Please repeat exactly the lines below from the one containing "rg_attempts : Z" down to the one containing "eauto using saw_app_l.", both included, and nothing else.

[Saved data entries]
* * * * * * * * *
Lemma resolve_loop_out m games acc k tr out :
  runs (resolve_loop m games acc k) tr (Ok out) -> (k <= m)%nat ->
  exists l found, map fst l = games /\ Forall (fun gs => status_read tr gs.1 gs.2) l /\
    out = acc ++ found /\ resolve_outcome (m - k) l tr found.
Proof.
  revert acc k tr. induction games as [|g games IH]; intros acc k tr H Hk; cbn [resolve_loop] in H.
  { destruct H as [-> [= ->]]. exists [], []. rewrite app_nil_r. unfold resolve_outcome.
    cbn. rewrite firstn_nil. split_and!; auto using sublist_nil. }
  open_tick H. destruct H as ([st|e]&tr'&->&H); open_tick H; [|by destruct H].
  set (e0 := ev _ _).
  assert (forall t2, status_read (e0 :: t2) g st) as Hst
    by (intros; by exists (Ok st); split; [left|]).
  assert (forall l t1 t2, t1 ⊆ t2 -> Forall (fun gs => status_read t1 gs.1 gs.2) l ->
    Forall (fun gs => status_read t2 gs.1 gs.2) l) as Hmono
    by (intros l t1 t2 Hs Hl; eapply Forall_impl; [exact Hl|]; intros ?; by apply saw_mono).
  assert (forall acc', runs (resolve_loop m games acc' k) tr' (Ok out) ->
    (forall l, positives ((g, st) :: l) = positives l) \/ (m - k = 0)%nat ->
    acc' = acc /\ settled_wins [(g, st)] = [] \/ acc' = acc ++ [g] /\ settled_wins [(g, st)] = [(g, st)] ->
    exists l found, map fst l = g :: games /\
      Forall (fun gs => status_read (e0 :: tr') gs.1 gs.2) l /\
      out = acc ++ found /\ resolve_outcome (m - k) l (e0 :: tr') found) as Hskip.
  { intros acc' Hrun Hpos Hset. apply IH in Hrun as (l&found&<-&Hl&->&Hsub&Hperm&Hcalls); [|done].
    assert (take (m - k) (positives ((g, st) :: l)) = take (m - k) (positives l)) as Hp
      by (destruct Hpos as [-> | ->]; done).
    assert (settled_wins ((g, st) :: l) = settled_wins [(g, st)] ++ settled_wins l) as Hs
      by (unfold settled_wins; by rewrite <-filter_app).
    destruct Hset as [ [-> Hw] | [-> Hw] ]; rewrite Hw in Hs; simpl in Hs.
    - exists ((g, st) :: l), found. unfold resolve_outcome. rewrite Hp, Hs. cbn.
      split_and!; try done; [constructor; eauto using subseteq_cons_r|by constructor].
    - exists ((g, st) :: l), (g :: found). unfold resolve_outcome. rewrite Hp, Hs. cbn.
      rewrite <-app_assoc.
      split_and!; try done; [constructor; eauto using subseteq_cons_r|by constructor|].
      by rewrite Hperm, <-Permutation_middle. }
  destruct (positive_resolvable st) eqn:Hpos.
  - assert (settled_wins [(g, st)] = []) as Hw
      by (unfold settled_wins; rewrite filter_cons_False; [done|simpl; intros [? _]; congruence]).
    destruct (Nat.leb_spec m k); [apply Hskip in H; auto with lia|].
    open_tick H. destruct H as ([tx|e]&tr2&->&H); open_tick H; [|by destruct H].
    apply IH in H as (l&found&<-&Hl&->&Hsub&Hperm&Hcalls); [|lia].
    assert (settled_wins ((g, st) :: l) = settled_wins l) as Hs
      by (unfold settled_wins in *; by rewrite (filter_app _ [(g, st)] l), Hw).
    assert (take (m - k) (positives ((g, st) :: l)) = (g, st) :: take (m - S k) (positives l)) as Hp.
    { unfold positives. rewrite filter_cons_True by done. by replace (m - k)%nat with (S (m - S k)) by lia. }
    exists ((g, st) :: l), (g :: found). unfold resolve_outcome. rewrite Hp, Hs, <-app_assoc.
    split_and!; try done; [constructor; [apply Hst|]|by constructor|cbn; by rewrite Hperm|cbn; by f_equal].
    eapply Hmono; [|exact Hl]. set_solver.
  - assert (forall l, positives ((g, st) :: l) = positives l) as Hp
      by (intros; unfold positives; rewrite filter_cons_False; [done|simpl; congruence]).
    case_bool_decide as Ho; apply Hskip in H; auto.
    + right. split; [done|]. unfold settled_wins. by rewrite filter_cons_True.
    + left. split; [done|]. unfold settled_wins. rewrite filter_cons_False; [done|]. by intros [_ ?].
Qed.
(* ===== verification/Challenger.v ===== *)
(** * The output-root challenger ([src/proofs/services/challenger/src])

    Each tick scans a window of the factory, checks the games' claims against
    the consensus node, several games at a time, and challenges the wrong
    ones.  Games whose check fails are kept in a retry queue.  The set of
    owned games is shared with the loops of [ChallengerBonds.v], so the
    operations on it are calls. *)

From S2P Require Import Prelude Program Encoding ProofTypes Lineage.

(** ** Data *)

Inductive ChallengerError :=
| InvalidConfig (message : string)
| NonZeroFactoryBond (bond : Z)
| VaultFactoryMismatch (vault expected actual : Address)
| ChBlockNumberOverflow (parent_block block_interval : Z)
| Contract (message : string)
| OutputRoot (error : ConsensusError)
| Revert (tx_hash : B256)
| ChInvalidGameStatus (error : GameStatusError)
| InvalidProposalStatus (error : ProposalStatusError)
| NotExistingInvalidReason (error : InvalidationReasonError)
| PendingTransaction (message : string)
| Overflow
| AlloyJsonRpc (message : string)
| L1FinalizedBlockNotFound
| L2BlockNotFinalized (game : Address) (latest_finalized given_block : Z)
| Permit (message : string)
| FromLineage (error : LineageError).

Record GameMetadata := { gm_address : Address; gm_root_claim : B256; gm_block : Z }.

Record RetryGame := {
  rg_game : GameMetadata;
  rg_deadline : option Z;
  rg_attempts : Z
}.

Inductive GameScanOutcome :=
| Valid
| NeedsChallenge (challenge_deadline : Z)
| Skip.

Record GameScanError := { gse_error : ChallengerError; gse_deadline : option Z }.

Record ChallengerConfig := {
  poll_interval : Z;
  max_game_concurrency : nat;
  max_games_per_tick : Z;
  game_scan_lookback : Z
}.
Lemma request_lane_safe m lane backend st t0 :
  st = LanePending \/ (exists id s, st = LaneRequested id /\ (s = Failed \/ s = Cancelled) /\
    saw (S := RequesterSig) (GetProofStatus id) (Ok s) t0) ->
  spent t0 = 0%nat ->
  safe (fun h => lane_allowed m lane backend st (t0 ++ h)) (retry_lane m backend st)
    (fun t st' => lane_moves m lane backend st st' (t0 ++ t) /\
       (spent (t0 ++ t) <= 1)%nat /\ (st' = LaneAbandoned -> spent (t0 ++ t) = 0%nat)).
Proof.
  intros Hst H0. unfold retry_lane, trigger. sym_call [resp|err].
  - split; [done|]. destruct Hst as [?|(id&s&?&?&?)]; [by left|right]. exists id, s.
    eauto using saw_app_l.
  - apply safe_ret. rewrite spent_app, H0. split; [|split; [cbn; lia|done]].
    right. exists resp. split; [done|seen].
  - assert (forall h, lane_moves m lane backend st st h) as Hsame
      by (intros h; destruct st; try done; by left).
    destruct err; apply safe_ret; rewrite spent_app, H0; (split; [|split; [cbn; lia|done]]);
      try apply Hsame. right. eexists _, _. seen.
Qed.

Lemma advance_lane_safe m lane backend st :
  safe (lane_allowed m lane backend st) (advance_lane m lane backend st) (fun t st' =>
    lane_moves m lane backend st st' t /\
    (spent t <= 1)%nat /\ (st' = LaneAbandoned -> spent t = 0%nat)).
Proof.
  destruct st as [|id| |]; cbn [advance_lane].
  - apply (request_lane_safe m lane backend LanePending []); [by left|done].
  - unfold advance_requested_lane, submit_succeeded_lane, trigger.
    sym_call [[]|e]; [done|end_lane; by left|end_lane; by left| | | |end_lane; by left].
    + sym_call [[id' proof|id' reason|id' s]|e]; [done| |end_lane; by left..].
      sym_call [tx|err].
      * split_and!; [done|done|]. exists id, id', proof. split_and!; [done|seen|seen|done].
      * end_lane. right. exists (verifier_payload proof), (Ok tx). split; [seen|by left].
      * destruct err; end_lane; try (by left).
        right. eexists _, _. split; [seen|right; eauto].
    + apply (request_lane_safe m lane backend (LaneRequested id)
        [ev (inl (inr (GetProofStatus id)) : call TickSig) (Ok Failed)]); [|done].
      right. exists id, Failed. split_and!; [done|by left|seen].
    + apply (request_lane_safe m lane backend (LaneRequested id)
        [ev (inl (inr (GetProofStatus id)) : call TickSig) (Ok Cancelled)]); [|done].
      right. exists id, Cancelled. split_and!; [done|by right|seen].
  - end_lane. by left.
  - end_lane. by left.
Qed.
* * * * * * * * *
§ Task response
  rg_attempts : Z
}.

Inductive GameScanOutcome :=
| Valid
| NeedsChallenge (challenge_deadline : Z)
| Skip.

Record GameScanError := { gse_error : ChallengerError; gse_deadline : option Z }.

Record ChallengerConfig := {
  poll_interval : Z;
  max_game_concurrency : nat;
  max_games_per_tick : Z;
  game_scan_lookback : Z
}.
Lemma request_lane_safe m lane backend st t0 :
  st = LanePending \/ (exists id s, st = LaneRequested id /\ (s = Failed \/ s = Cancelled) /\
    saw (S := RequesterSig) (GetProofStatus id) (Ok s) t0) ->
  spent t0 = 0%nat ->
  safe (fun h => lane_allowed m lane backend st (t0 ++ h)) (retry_lane m backend st)
    (fun t st' => lane_moves m lane backend st st' (t0 ++ t) /\
       (spent (t0 ++ t) <= 1)%nat /\ (st' = LaneAbandoned -> spent (t0 ++ t) = 0%nat)).
Proof.
  intros Hst H0. unfold retry_lane, trigger. sym_call [resp|err].
  - split; [done|]. destruct Hst as [?|(id&s&?&?&?)]; [by left|right]. exists id, s.
    eauto using saw_app_l.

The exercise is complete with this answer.